Olhos de menino


A criatividade capaz de transformar o mundo ao redor sempre nos acompanhou na infância feliz no sertão mineiro de Curvelo. Com os olhos de menino, enxergávamos muito além da imaginação, desafiávamos o óbvio e encontrávamos diversão em coisas cotidianas.  

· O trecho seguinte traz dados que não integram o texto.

(** The state of [extractCuratedHistory]'s scan: what it has kept, the
    run of model turns it is reading, and whether that run is valid. *)
Record Curation := mkCuration {
  curatedHistory : list Content;
  modelOutput : list Content;
  isValid : bool
}.

(** The end of a run of model turns: a valid run is kept; an invalid one
    is dropped together with the user turn before it. *)
Definition close_run (st : Curation) : list Content :=
  match modelOutput st with
  | [] => curatedHistory st
  | _ :: _ =>
      if isValid st then curatedHistory st ++ modelOutput st
      else removelast (curatedHistory st)
  end.

Definition curation_step (st : Curation) (c : Content) : Curation :=
  if is_user_turn c
  then {| curatedHistory := close_run st ++ [c]; modelOutput := []; isValid := true |}
  else {| curatedHistory := curatedHistory st;
          modelOutput := modelOutput st ++ [c];
          isValid := isValid st && isValidContent c |}.

(** [extractCuratedHistory] *)
Definition extractCuratedHistory (history : list Content) : list Content :=
  close_run (fold_left curation_step history
               {| curatedHistory := []; modelOutput := []; isValid := true |}).

(** What a request puts on the wire. For a chat: the curated form of
    the history the chat was created with, then the message as a user
    turn. *)
Definition transmitted (req : Request) : list Content :=
  match req with
  | GenerateContent _ contents _ => [contents]
  | ChatSendMessage _ _ history msg =>
      extractCuratedHistory history ++ [{| role := Some user; parts := [TextPart msg] |}]
  end.

(** A part that carries something: inline data, or a non-empty text. *)
Definition carries_content (p : Part) : bool :=
  match p with
  | TextPart t => negb (String.eqb t "")
  | InlineData _ _ => true
  end.

(** A turn as the callers of the service build them: it has a role, at
    least one part, and no empty text. *)
Definition well_formed_turn (c : Content) : Prop :=
  role c <> None /\ parts c <> [] /\ forallb carries_content (parts c) = true.

Definition seed_header : string :=
  ("Here is the text of the research paper to reference:" ++ newline ++ newline)%string.

(** lines 219-231: [chunks.forEach] pushing onto [sources] *)
Definition extractSources (chunks : option (list Chunk)) : list GroundingSource :=
  match chunks with
  | Some chunks =>
      fold_left
        (fun sources chunk =>
           match web chunk with
           | Some w => sources ++ [{| source_title := title w; source_uri := uri w |}]
           | None => sources
           end)
        chunks []
  | None => []
  end.

Definition unavailable : SearchResult :=
  {| search_text := "Search currently unavailable."; sources := [] |}.

(** The requests the service builds. *)

(** lines 120-130 *)
Definition analysisRequest (parts : list Part) : Request :=
  GenerateContent "gemini-3-pro-preview"
    {| role := Some user; parts := parts |} (JsonSchemaConfig 32768).
(** * PyWebIO session package: registry, context resolution and dispatch

    A shallow embedding of [pywebio/session/__init__.py].  The module state
    ([_active_session_cls]), the ambient execution context and the message
    traffic of the calling execution unit are gathered in one [World] record
    that is threaded through every function; Python exceptions are the
    [Raise] outcome of a small state-and-error monad.  Loops that Python
    writes as [while 1] take their iteration bound from a fuel argument. *)

From Stdlib Require Import List String Bool Arith Lia ZArith.
Import ListNotations.
Local Open Scope string_scope.
Local Open Scope list_scope.

Set Implicit Arguments.
Set Warnings "-register-all".

(** ** Classes, exceptions and data *)

(** The three session implementations imported at the top of the module. *)
Inductive SessionCls : Type :=
| CoroutineBasedSession
| ThreadBasedSession
| ScriptModeSession.

Definition cls_eqb (a b : SessionCls) : bool :=
  match a, b with
  | CoroutineBasedSession, CoroutineBasedSession => true
  | ThreadBasedSession, ThreadBasedSession => true
  | ScriptModeSession, ScriptModeSession => true
  | _, _ => false
  end.

(** [cls.__name__] *)
Definition cls_name (c : SessionCls) : string :=
  match c with
  | CoroutineBasedSession => "CoroutineBasedSession"
  | ThreadBasedSession => "ThreadBasedSession"
  | ScriptModeSession => "ScriptModeSession"
  end.

(** Modelled from the spec: the class declarations of the [threadbased] and
    [coroutinebased] modules.  The glossary knows two execution-model kinds,
    thread-backed and coroutine-backed, and section 4.1 calls script mode the
    degenerate kind with one ambient session; [ScriptModeSession] is imported
    from [.threadbased] and is the thread-backed class specialised to that
    session, so it is a subclass of [ThreadBasedSession].  Python's
    [issubclass] is reflexive. *)
Definition issubclass (c parent : SessionCls) : bool :=
  match c, parent with
  | ScriptModeSession, ThreadBasedSession => true
  | _, _ => cls_eqb c parent
  end.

Como simples salão de beleza se tornava estação espacial? O grande secador de cabelo virava capacete de astronauta à espera de ser usado numa missão intergaláctica. O monjolo da fazenda se tornava com facilidade o poderoso martelo de Golias, capaz de derrotar qualquer exército imaginário. E o que dizer do moedor de carne manual preso à mesa da cozinha? Ele ganhava a forma de imponente tiranossauro de ferro, pronto para assustar presas invisíveis.

A nossa inventividade infantil não tinha limites. Um inocente farinheiro de mesa podia facilmente se transfigurar em disco voador ou em tanque de guerra de madeira, tal qual concebido por Leonardo Da Vinci. Até a simples palheta de jogo de botão virava misteriosa hóstia preta. De igual forma, o balde plástico vermelho se convertia em chapéu folclórico turco e os trançados do escovão eram a peruca colorida de palhaço.

Mesmo as ferramentas prosaicas podiam ganhar novos e inesperados papéis nas mãos da garotada imaginativa. O suporte vertical de samambaia a nós parecia o esqueleto de um robô futurista, os tênis sem cadarço se transformam em incríveis carros conversíveis para corridas de rua e o toco de pau boiando se confundia com um ameaçador jacaré.

As associações sem fim alcançavam de pecinhas a trambolhos. Vejamos mais. Os frascos de esmalte adquiriam a função de botões seletores em aparelhos eletrônicos fictícios, ativando comandos. E quando a chuva caía e as ruas calçadas de pedra eram tomadas pelas enxurradas, os calças-curtas viam nesse cenário corredeiras emocionantes prontas para serem navegadas com folhas secas no modo jangada ou barquinhos de papel.

Temos ainda um clássico da brinquedoteca de improvisos. Era a união de manguinhas verdes e palitos de fósforo para criar adoráveis vaquinhas, cavalinhos, bezerros e peões. Menos comum era atribuir aos sacos de areia do aparelho de tração a concretização de torturas ou pesos para os exercícios físicos por nós inventados quando éramos pequenos. Que nunca fechemos os olhos para esse inocente olhar.